Sous forme de dessins ludiques et pleins d’humour, Phileas et Autobule met en scène des situations problématiques qui donnent à réfléchir. Destinée aux enfants de 6 à 12 ans, la revue s’accompagne de fiches pédagogiques destinées aux enseignants pour l’utilisation en classe. Nous avons rencontré Martine Nolis, conseillère pédagogique en philosophie avec les enfants, et Françoise Martin, co-rédactrice en chef.
Comment est née l’idée de Philéas et Autobule?

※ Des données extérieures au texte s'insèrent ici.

(** * Debug-control core of the numicro_dap target (src/target/numicro_dap.c)

    A shallow embedding of the Cortex-M debug state machine: the target
    bundle is a record, every function of the C file is a computation in a
    state monad over that record and over a [world] that holds the probe
    (the answers of the DAP transport, the clock and the opaque
    collaborators) together with the trace of everything the core issued. *)

From Stdlib Require Import ZArith Bool Lia.
From stdpp Require Import base list.

Open Scope Z_scope.

(** ** Register map and bit encodings *)

(** Modelled from the spec: cortex_m.h is not under src/.  Section 6 fixes
    DBGKEY (0xA05F) in the upper half-word of a DHCSR write, the C_ flags in
    the lower half-word and the S_ flags in the upper one; the values below
    are the ARMv7-M encodings that section requires to match silicon. *)
Module Regs.
Definition DCB_DHCSR : Z := 0xE000EDF0.
Definition DCB_DCRSR : Z := 0xE000EDF4.
Definition DCB_DCRDR : Z := 0xE000EDF8.
Definition DCB_DEMCR : Z := 0xE000EDFC.
Definition DCB_DSCSR : Z := 0xE000EE08.

Definition NVIC_AIRCR : Z := 0xE000ED0C.
Definition NVIC_SHCSR : Z := 0xE000ED24.
Definition NVIC_CFSR : Z := 0xE000ED28.
Definition NVIC_HFSR : Z := 0xE000ED2C.
Definition NVIC_DFSR : Z := 0xE000ED30.
Definition NVIC_MMFAR : Z := 0xE000ED34.
Definition NVIC_BFAR : Z := 0xE000ED38.
Definition NVIC_SFSR : Z := 0xE000EDE4.
Definition NVIC_SFAR : Z := 0xE000EDE8.
Definition FP_CTRL : Z := 0xE0002000.

Definition DCRSR_WNR : Z := Z.shiftl 1 16.
Definition DBGKEY : Z := Z.shiftl 0xA05F 16.
Definition C_DEBUGEN : Z := Z.shiftl 1 0.
Definition C_HALT : Z := Z.shiftl 1 1.
Definition C_STEP : Z := Z.shiftl 1 2.
Definition C_MASKINTS : Z := Z.shiftl 1 3.
Definition S_REGRDY : Z := Z.shiftl 1 16.
Definition S_HALT : Z := Z.shiftl 1 17.
Definition S_SLEEP : Z := Z.shiftl 1 18.
Definition S_LOCKUP : Z := Z.shiftl 1 19.
Definition S_RETIRE_ST : Z := Z.shiftl 1 24.
Definition S_RESET_ST : Z := Z.shiftl 1 25.

Definition DSCSR_CDS : Z := Z.shiftl 1 16.

Definition AIRCR_VECTKEY : Z := Z.shiftl 0x5FA 16.
Definition AIRCR_SYSRESETREQ : Z := Z.shiftl 1 2.
Definition AIRCR_VECTRESET : Z := Z.shiftl 1 0.

Definition TRCENA : Z := Z.shiftl 1 24.
Definition VC_HARDERR : Z := Z.shiftl 1 10.
Definition VC_BUSERR : Z := Z.shiftl 1 8.
Definition VC_CORERESET : Z := Z.shiftl 1 0.

Definition DFSR_HALTED : Z := 1.
Definition DFSR_BKPT : Z := 2.
Definition DFSR_DWTTRAP : Z := 4.
Definition DFSR_VCATCH : Z := 8.
Definition DFSR_EXTERNAL : Z := 16.

(** jtag/jtag.h, enum reset_types *)
Definition RESET_HAS_SRST : Z := 0x2.
Definition RESET_SRST_PULLS_TRST : Z := 0x4.
Definition RESET_SRST_NO_GATING : Z := 0x40.
End Regs.
Import Regs.

(** Timeout for register r/w *)
Definition DHCSR_S_REGRDY_TIMEOUT : Z := 500.

(** A [uint32_t]: the value kept modulo 2^32. *)
Definition u32 (z : Z) : Z := z mod 2 ^ 32.

(** C truth value of [x & mask]. *)
Definition has_bits (x mask : Z) : bool := negb (Z.land x mask =? 0).

(** Modelled from the spec: helper/binarybuffer.h is not under src/.  A
    register value is a little-endian byte buffer, kept here as the number it
    encodes; [buf_get_u32 buf first num] reads [num] bits from bit [first],
    [buf_set_u32] replaces them, and [buf_cpy] copies [size] bits starting at
    byte [offset] of the source. *)
Definition buf_get_u32 (buf : Z) (first num : Z) : Z :=
  Z.land (Z.shiftr buf first) (Z.ones num).

Definition buf_set_u32 (buf : Z) (first num : Z) (value : Z) : Z :=
  Z.lor (Z.land buf (Z.lnot (Z.shiftl (Z.ones num) first)))
        (Z.shiftl (Z.land value (Z.ones num)) first).

Definition buf_cpy (from : Z) (offset : Z) (size : Z) : Z :=
  Z.land (Z.shiftr from (8 * offset)) (Z.ones size).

L’enseignement philosophique en Belgique connait une situation très particulière. Le pacte scolaire, conclu dans les années 60, donne aux élèves le choix entre 2h de religion ou 2h de morale non confessionnelle. Le débat est assez vif à l’heure actuelle sur la neutralité de ce cours : est-ce un cours de prosélytisme laïque ou de pensée pluraliste ? Un enseignement qui se définit comme ce qu’il n’est pas peut-il vraiment prendre un sens universel? Et que devient le cours de morale quand l’enseignant a lui -même des engagements religieux? Nous voulons une alternative authentiquement ouverte : un enseignement valable pour tous, qui mette fin aux clivages confessionnels. On ne forme pas des citoyens libres et ouverts aux autres si on les éduque dans des ghettos.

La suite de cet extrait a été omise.